The National Health Service has failed to adequately address health inequalities over its 60 years, which is why Labour sought to reform it after 1997. In the 1960s the Fabian academic Brian Abel-Smith wrote ‘if socialists believed 40 years ago that all that was needed to equalise health status between social classes was to remove the money barriers to access to health care, they were seriously mistaken.’

Dr Julian Tudor Hart, in an article in the Lancet in 1971, had identified this as the ‘inverse care law’ – those that needed care the most, got the least, and vice versa. The Black Report in 1980, commissioned under Labour and suppressed under the Tories, showed a clear link between poverty and illness. The historian of the NHS Charles Webster wrote that:

‘the NHS…tended to mirror and perpetuate the accumulated idiosyncrasies and inequalities in health care provision contained in the inherited system, and which in the main reflected deep-seated patterns in the distribution of wealth, which had determined that those sections of the community experiencing the greatest problems of ill-health were provided with the worst health services.’

Under Labour, just four per cent of health spending went on preventative care. Under the Tory-led government, it will probably be less. They’ve already cancelled schemes to tackle smoking, teen pregnancy and drug abuse. Whilst attacking the Tories for their failures will be an important job over the next five or ten years, putting forward a serious alternative from Labour will be even more important. Modernisers in the Labour party have to step up the argument for reform of the NHS, and the department of health, so that more is done to prevent disease than cure it. If we get into an argument about the level of spending, without an urgent demand for reform, we will fall into the Tory trap. Andy Burnham showed real courage to challenge Andrew Lansley’s ringfencing of the NHS budget. He did it because as a former health secretary he knows full-well that the NHS is inefficient and wasteful, and could do more for less, for example by rationalising its purchasing of drugs.

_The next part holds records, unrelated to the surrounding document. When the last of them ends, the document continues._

Section builder_proofs.
Context {M : Type} `{MultiMapLaws M}.
Context (home_dir current_dir : option path).
Context (shlex_split : str -> option (list str)) (try_join : list str -> option str).
Context (debug_rule : PrefixRule -> str) (debug_match : RuleMatch -> str).
Context (current_dir_error : str) (starlark_message : Error -> str).
Context (starlark : str -> str -> str + module_run).
Implicit Types b : PolicyBuilder (M:=M).

Lemma add_rules_for b rules name :
  rules_for (build (foldl add_rule b rules)) name =
  rules_for (build b) name ++ filter (fun r => program r = name) rules.
Proof.
  revert b. induction rules as [|r rules IH]; intros b; simpl; [by rewrite app_nil_r|].
  rewrite IH. unfold rules_for, build, add_rule. cbn [builder_rules rules_by_program].
  rewrite rules_insert, <- app_assoc, filter_cons. f_equal.
  destruct (decide (name = program r)) as [->|Hne].
  - by rewrite decide_True.
  - rewrite decide_False by (intros E; by rewrite E in Hne). done.
Qed.

Lemma add_rules_pending b rules :
  pending_example_validations (foldl add_rule b rules) = pending_example_validations b /\
  builder_host_executables (foldl add_rule b rules) = builder_host_executables b.
Proof. revert b. induction rules as [|r rules IH]; intros b; simpl; [done|]. by rewrite !(proj1 (IH _)), !(proj2 (IH _)). Qed.

Lemma exact_matches_pattern b t remaining d j cmd :
  let rules := pattern_rules t remaining d j in
  exists fitting, exact_matches (build (foldl add_rule b rules)) cmd = exact_matches (build b) cmd ++ fitting /\
    (fitting <> [] <-> tokens_accept (t :: remaining) cmd) /\
    Forall (fun m => match_decision m = d) fitting.
Proof.
  intros rules. destruct cmd as [|c args].
  - exists []. split; [done|]. split; [|constructor]. split; [done|].
    intros (pre & extra & E & Hp). symmetry in E. apply app_nil in E as [-> _]. inv Hp.
  - eexists. split; [|apply pattern_rules_fit].
    rewrite !exact_matches_rules, add_rules_for, omap_app. done.
Qed.

Lemma ruled_pattern b v t remaining d j cmd fallback :
  let b' := foldl add_rule (add_pending_example_validation b v) (pattern_rules t remaining d j) in
  exists ev ev',
    check home_dir current_dir (build b) cmd fallback = Ok ev /\
    check home_dir current_dir (build b') cmd fallback = Ok ev' /\
    (tokens_accept (t :: remaining) cmd -> ruled ev' = join_decisions (ruled ev) (Some d)) /\
    (~ tokens_accept (t :: remaining) cmd -> ruled ev' = ruled ev).
Proof.
  intros b'. destruct (check_verdict home_dir current_dir (build b) cmd fallback) as (ev & Hev & Hr & _).
  destruct (check_verdict home_dir current_dir (build b') cmd fallback) as (ev' & Hev' & Hr' & _).
  exists ev, ev'. split_and!; [done..| |];
    destruct (exact_matches_pattern (add_pending_example_validation b v) t remaining d j cmd)
      as (fitting & Hm & Hne & Hall); unfold b' in Hr'; rewrite Hm, fmap_app, iter_max_app in Hr';
    rewrite iter_max_const with (d := d) (l := match_decision <$> fitting) in Hr'
      by (by rewrite Forall_fmap); intros Ht.
  - apply Hne in Ht. destruct fitting; [done|]. by rewrite Hr', Hr.
  - destruct fitting as [|m l]; [|by destruct Ht; apply Hne].
    simpl in Hr'. rewrite Hr', Hr. change (exact_matches (build (add_pending_example_validation b v)) cmd) with (exact_matches (build b) cmd).
    by destruct (iter_max _).
Qed.

(** ** The examples *)

(** Some rule of the validation fits the command, by its name or by the base
    name of its program. *)
Definition covered b (v : PendingExampleValidation) (cmd : list str) : Prop :=
  (exists r, exact_rule (validation_policy b v) cmd r) \/
  (exists program r, host_rule home_dir current_dir (validation_policy b v) cmd program r).

Lemma covered_matches b v cmd :
  matches_for_command_with_options home_dir current_dir (validation_policy b v) cmd None example_options <> []
  <-> covered b v cmd.
Proof.
  rewrite matches_unfold. cbn [resolve_host_executables example_options]. unfold covered.
  pose proof (match_exact_spec (validation_policy b v) cmd) as Hex.
  pose proof (match_host_spec home_dir current_dir (validation_policy b v) cmd) as Hho.
  pose proof (exact_none (validation_policy b v) cmd) as Hne.
  pose proof (host_none home_dir current_dir (validation_policy b v) cmd) as Hnh.
  destruct (default [] _) as [|m l].
  - destruct (match_host_executable_rules _ _ _ cmd) as [|m l].
    + split; [done|]. intros [[r Hr]|(prog & r & Hr)].
      * by apply (proj1 Hne eq_refl) in Hr.
      * by apply (proj1 Hnh eq_refl) in Hr.
    + split; [|done]. intros _. right.
      destruct (proj1 (Hho m)) as (prog & r & _ & Hr & _); [by left|eauto].
  - split; [|done]. intros _. left. destruct (proj1 (Hex m)) as (r & Hr & _); [by left|eauto].
Qed.

Definition examples_hold b (v : PendingExampleValidation) : Prop :=
  (forall e, e ∈ matches v -> covered b v e) /\ (forall e, e ∈ not_matches v -> ~ covered b v e).

Lemma validate_match_Ok b v rules examples :
  validate_match_examples home_dir current_dir try_join debug_rule (validation_policy b v) rules examples
    = Ok tt <-> forall e, e ∈ examples -> covered b v e.
Proof.
  clear starlark shlex_split debug_match current_dir_error starlark_message.
  unfold validate_match_examples. setoid_rewrite <- covered_matches.
  set (f := fun example => match matches_for_command_with_options _ _ _ example _ _ with [] => _ | _ => _ end).
  assert (omap f examples = [] <-> forall e, e ∈ examples -> f e = None) as Hf.
  { induction examples as [|e l IH]; simpl; [split; [by intros _ ? []%not_elem_of_nil|done]|].
    destruct (f e) eqn:E; [split; [done|]|rewrite IH].
    - intros Hall. rewrite (Hall e) in E by (by left). done.
    - setoid_rewrite elem_of_cons. naive_solver. }
  transitivity (omap f examples = []).
  { destruct (omap f examples); [done|]. by split. }
  rewrite Hf. apply forall_proper. intros e. unfold f.
  destruct (matches_for_command_with_options _ _ _ e _ _); naive_solver.
Qed.

Lemma validate_not_match_Ok b v examples :
  validate_not_match_examples home_dir current_dir try_join debug_match (validation_policy b v) examples
    = Ok tt <-> forall e, e ∈ examples -> ~ covered b v e.
Proof.
  clear starlark shlex_split debug_rule current_dir_error starlark_message.
  setoid_rewrite <- covered_matches. induction examples as [|e l IH]; simpl.
  - split; [by intros _ ? []%not_elem_of_nil|done].
  - setoid_rewrite elem_of_cons.
    destruct (matches_for_command_with_options _ _ _ e _ _) as [|m ms] eqn:E.
    + rewrite IH. split; [|naive_solver]. intros Hl x [->|Hx]; [rewrite E; auto|auto].
    + split; [done|]. intros Hl. exfalso. apply (Hl e); [by left|]. by rewrite E.
Qed.

Lemma map_err_Ok {A} (f : Error -> Error) (r : res Error A) x : map_err f r = Ok x <-> r = Ok x.
Proof. by destruct r. Qed.

Lemma validate_each_Ok b l :
  validate_each home_dir current_dir try_join debug_rule debug_match b l = Ok tt <->
  Forall (examples_hold b) l.
Proof.
  induction l as [|v l IH]; simpl; [split; [constructor|done]|].
  rewrite Forall_cons, <- IH. unfold examples_hold.
  rewrite <- (validate_match_Ok b v (pending_rules v)), <- validate_not_match_Ok. split.
  - intros Hv. apply bind_Ok in Hv as ([] & H1%map_err_Ok & Hv).
    by apply bind_Ok in Hv as ([] & H2%map_err_Ok & Hv).
  - intros [[H2 H1] H3]. rewrite H1. cbn [map_err res_bind]. rewrite H2. done.
Qed.

Lemma validate_match_returns p rules l :
  returns (validate_match_examples (M:=M) home_dir current_dir try_join debug_rule p rules l).
Proof. unfold validate_match_examples. by destruct (omap _ l). Qed.

Lemma validate_not_match_returns p l :
  returns (validate_not_match_examples (M:=M) home_dir current_dir try_join debug_match p l).
Proof. induction l as [|e l IH]; simpl; [done|]. by destruct (matches_for_command_with_options _ _ p e _ _). Qed.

But we need to win a broader egalitarian argument. We need to tackle, not just poverty, but inequality, as David Miliband states in his leadership campaign pledges. It will require standing up to the doctors, and demanding more surgeries on tough estates, and not just in leafy suburbs, with longer opening hours and more time spent per patient. It will require tough regulation on food manufacturers and retailers, to cut out the salt, sugar, fat and alcohol which is killing our kids. It will need further restrictions on smoking, driving it further to the margins of society, on the route to sending the ashtray the same way as the spittoon. It will need a rebalancing of health spending, with more on ‘talking therapies’, community health centres, advice for families on diet and exercise.

In a decade or so, we will see the impact of the smoking ban – a piece of legislation which cost the state next to nothing, yet may have done more for the long-term health of the population than all the NHS reforms put together. It proves that to improve public health, we need measures which change lifestyles, not just to treat people when they are ill. The Tories have already shown that they don’t care: they won’t stand up to the food manufacturers, and may well cave into the smoking lobby. Labour governments in the past have meant well, but as today’s report suggests, failed to narrow the gap. The next Labour government should make sure that how long you live should not depend on what work you do, where you live, and where you shop.